■ WHAT IS NEEDED
For the material that follows, return exactly the lines from the one with "rewrite filter_none; [done|]." through the one with "destruct (enums_in_named m e)", both ends included.

■ SUPPLIED INFORMATION
------------------------------------------------------------
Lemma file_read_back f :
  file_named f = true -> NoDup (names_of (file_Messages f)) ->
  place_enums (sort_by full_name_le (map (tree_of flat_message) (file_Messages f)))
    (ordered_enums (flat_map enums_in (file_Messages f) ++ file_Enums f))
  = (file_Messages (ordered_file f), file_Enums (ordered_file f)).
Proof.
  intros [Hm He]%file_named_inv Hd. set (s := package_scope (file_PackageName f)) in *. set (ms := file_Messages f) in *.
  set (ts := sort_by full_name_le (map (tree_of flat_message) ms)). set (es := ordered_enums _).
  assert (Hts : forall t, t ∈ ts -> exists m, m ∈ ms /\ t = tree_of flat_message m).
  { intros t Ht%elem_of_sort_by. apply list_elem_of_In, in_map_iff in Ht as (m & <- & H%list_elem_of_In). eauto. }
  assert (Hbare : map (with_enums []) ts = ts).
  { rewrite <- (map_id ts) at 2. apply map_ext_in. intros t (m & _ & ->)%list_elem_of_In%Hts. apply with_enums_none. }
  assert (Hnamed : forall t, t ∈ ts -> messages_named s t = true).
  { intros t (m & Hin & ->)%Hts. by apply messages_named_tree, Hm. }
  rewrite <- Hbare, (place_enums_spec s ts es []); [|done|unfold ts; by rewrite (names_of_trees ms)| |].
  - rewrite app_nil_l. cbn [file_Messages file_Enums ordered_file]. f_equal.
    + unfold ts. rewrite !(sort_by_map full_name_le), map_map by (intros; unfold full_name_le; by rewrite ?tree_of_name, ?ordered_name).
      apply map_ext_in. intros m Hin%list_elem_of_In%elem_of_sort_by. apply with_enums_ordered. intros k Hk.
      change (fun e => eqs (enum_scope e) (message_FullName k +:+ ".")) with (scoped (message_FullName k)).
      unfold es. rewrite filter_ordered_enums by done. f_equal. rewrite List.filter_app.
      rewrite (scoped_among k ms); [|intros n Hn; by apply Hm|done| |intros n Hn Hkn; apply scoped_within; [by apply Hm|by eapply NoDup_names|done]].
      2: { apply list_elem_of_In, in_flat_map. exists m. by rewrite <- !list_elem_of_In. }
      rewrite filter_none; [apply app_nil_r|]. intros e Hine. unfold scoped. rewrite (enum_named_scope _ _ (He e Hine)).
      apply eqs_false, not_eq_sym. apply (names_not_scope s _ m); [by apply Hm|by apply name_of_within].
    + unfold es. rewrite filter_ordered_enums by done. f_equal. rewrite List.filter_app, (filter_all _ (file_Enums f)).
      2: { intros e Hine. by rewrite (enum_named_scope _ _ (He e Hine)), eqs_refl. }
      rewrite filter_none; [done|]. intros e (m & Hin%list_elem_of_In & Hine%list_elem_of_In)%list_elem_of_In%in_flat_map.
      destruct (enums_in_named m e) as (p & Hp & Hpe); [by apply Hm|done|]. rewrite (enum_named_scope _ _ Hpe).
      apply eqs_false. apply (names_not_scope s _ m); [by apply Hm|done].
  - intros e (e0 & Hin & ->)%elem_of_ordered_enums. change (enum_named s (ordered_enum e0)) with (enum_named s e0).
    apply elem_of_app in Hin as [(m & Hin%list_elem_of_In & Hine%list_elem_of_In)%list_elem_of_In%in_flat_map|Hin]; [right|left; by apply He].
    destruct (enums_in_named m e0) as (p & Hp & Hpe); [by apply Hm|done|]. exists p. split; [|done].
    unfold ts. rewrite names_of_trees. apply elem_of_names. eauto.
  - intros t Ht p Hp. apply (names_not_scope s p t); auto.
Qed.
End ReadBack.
------------------------------------------------------------
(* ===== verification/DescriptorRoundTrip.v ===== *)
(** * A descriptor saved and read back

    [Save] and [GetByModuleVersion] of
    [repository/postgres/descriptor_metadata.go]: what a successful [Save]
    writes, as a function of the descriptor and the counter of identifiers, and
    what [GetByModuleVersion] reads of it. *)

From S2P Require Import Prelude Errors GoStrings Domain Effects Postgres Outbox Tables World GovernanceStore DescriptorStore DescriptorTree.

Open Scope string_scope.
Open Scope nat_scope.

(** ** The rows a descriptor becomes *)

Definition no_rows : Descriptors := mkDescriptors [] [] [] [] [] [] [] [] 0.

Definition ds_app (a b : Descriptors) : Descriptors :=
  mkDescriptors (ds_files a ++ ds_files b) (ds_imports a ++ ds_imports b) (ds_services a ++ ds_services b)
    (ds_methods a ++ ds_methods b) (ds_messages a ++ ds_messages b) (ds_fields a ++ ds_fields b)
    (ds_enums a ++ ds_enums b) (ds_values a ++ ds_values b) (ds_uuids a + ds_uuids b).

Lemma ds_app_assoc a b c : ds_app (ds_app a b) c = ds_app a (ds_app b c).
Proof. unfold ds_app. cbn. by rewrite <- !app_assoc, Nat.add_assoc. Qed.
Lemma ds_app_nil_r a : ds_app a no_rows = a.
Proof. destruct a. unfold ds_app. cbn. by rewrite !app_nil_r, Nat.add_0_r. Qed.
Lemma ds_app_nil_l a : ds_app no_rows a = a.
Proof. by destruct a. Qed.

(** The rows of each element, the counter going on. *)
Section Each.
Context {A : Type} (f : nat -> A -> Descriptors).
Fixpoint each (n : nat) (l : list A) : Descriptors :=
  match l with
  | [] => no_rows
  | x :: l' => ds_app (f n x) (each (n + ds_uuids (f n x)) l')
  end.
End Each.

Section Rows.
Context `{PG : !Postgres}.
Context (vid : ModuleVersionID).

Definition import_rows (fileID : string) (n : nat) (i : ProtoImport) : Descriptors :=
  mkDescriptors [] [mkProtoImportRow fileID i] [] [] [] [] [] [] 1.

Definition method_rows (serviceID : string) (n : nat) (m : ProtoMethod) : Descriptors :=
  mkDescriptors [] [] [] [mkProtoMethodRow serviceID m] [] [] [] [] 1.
------------------------------------------------------------
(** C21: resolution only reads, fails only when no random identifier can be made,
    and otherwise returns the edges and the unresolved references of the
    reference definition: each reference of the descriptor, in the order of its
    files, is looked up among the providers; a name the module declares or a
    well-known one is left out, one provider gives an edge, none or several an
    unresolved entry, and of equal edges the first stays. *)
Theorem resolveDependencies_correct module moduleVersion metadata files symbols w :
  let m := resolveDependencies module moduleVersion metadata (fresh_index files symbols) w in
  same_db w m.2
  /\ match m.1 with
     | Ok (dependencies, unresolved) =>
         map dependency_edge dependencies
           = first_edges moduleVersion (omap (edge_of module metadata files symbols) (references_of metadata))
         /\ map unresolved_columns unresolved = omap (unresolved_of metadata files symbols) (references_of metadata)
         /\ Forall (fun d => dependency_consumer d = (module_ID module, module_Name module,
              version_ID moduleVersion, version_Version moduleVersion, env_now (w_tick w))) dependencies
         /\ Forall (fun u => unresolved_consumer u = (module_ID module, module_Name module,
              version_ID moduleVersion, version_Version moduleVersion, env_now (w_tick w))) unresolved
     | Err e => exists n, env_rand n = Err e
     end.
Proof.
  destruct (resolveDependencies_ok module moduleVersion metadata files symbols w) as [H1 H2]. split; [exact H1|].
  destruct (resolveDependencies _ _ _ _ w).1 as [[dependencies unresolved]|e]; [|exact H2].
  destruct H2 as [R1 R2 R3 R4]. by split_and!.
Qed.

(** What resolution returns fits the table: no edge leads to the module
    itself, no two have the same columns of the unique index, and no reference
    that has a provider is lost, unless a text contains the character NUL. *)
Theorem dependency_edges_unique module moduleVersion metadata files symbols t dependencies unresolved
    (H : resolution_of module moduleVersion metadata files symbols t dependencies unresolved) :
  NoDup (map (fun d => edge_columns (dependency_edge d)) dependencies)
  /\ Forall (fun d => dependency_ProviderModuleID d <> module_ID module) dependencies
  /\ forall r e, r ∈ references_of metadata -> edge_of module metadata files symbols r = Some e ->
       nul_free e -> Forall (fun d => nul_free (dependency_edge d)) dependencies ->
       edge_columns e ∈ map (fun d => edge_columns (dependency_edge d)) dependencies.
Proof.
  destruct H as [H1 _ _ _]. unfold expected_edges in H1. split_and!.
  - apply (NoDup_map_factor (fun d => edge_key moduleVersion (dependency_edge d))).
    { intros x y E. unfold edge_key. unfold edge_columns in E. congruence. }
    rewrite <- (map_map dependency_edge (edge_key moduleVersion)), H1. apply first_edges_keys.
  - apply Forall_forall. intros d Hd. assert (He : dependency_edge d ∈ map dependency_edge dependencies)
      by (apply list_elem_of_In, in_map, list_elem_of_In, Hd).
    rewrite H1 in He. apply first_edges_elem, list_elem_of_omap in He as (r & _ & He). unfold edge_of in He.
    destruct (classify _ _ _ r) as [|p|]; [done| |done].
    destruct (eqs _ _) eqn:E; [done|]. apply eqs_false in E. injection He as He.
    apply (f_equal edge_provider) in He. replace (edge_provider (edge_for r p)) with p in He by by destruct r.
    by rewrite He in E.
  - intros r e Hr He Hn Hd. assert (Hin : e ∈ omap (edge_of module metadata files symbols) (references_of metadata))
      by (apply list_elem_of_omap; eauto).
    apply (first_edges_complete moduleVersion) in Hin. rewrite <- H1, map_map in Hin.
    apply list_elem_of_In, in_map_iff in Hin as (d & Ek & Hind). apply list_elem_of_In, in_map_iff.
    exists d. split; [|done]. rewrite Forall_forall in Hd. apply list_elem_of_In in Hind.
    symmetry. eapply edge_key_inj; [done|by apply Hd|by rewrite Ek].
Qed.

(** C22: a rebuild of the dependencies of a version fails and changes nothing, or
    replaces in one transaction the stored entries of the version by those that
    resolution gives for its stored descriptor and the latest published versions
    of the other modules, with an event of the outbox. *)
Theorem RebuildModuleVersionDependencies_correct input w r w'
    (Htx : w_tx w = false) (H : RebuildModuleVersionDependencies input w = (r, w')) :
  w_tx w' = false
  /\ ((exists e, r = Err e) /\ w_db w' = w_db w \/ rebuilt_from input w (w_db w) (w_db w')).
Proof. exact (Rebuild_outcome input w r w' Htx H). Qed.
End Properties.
------------------------------------------------------------
■ WRITTEN REPLY
      rewrite filter_none; [done|]. intros e (m & Hin%list_elem_of_In & Hine%list_elem_of_In)%list_elem_of_In%in_flat_map.
      destruct (enums_in_named m e) as (p & Hp & Hpe); [by apply Hm|done|]. rewrite (enum_named_scope _ _ Hpe).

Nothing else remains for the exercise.